Arnold Palmer still had a parking spot outside his old office at Golf Channel, the network he co-founded more than two decades ago. Hours after the golfing great died at age 87, the space was filled with flowers, candles and pictures as rain poured down on the makeshift memorial at the Orlando, Florida, headquarters.

==NBC==
McCarley started at NBC in 2000, as communications director for its Olympic division. He is credited as the architect of the network's "big event strategy", which evolved into NBC Universal's promotional initiative known as "Symphony", and has resulted in record television audiences for a variety of sports events, including the Olympics, NFL, Kentucky Derby and NHL. He is also credited with NBC's successful "Sunday Night Is Football Night" campaign.

In 2006, after several roles working with numerous sports leagues, McCarley was elevated to senior vice president, strategic marketing, promotion and communications, adding oversight of all NBC Sports advertising and promotions. McCarley had been considering leaving NBC to get a masters of business, but Ebersol "frowned and said, 'Stay here and get your MBA from me."

The Wall Street Journal reported that, "Promotion, in the world of McCarley's mentor, NBC Sports Group Chairman Dick Ebersol, is not just fluff, it's key to the master plan."

===NFL===
Under McCarley in 2010, Sunday Night Football became the only regularly scheduled sports program of any kind to be the No. 1 primetime program of the television season in 2010, a statistic that has continued ever since and in 2018 became the longest-running No. 1 primetime television program.

He told Sports Business Daily that he knew his football campaign was a success when he heard his mother-in-law imitate Al Roker's weather forecast for Sunday games. Super Bowl XLIII (2009) became the most-watched single program in U.S. television history with a record 152 million viewers.

===Olympics===

====Beijing 2008====
In August 2008, McCarley was promoted to senior vice president following NBC's coverage of the Beijing Olympics. On all 17 nights of the games, NBC had more viewers than ABC, CBS, and FOX combined.
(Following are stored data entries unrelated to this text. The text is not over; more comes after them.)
(* ===== verification/Benchmark.v ===== *)
(** * The load generator: [src/bin/benchmark.rs]

Its configuration, the signed URLs it requests, the rounds of concurrent
requests ([Buffered.v] is the combinator they run on), and the statistics it
reports.  The HTTP client's answers and the clock are parameters; the fixtures
it serves are those of [benches/fixtures.rs], whose pixels are the
[generate] parameter; printing is left out. *)
From Stdlib Require Import QArith Lqa.
From S2P Require Import Startup Prelude RustStr SourceGuard RustFloat FloatError Samples Params UrlOptions Presets UrlSource UrlGrammar CacheKey Negotiation Access Errors Storage StorageSelect HttpCache ResizeApi Buffered.

Local Open Scope Z_scope.

(** ** Configuration *)

Record BenchmarkConfig := mk_BenchmarkConfig {
  bench_host : string;
  bench_port : Z;
  concurrency_levels : string;
  requests_per_level : Z;
  warmup_requests : Z;
  fixture_names : string;
  resize_params : string;
  wait_between_tests : Z;
  request_timeout : Z;
  output_format : string;
  fixture_host : string;
  fixture_port : Z;
  json_output : string;
}.

(** The defaults of the environment variables. *)
Definition benchmark_defaults : BenchmarkConfig :=
  mk_BenchmarkConfig "localhost" 3000 "1,5,10,20,50" 200 10 "photo_like,flat,alpha,tiny"
    "300x300,800x,x600,1200x800" 2 60 "jpg" "127.0.0.1" 0 "target/benchmark-results.json".

Definition get_concurrency_levels (c : BenchmarkConfig) : list Z :=
  omap (λ s, parse_uint usize_max (trim s)) (split_on "," (concurrency_levels c)).

Definition get_fixture_names (c : BenchmarkConfig) : list string :=
  List.filter (λ s, negb (str_is_empty s)) (trim <$> split_on "," (fixture_names c)).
The Beijing Games became the most watched U.S. television event of all time, with 215 million viewers.

====Vancouver 2010====
The Vancouver Winter Olympics was the second most-watched Winter Olympics in history with 190 million viewers, following the "tabloid-fueled" 1994 Lillehammer Games and the only show to ever beat American Idol in ratings.

== Accomplishments ==
McCarley was named to the elite Sports Business Journal "40 under 40" Hall of Fame in 2013 after selections in 2009, and 2010.

In 2012, he was named Sports Network Executive of the Year by Cynopsis Sports, noting that in his first year he'd led The Golf Channel to the most-watched year of its 17-year history in 2011 and the first of several years when the channel was the fastest growing network on American television. McCarley is regularly listed as one of the most powerful people in golf. Multichannel News named him one of the "Forty Under 40" in 2013 and CableFAX has named him one of its Top 100 power players for cable programming since 2012.

McCarley was coordinating producer for the 2009 NHL Winter Classic's promotional campaign, which won the first-ever Emmy Award for sports promotion combining winter images of Wrigley Field with Harry Caray's rendition of "Take Me Out to the Ballgame." The 2011 Classic was the most watched NHL contest in the United States since 1996.

In 2025, he received the Trailblazer Award from Cynopsis Sports for his creation of the virtual golf league TGL, TMRW Sports first major project.

== Personal ==
McCarley is a native of Memphis, Tennessee and a graduate of the University of Arizona.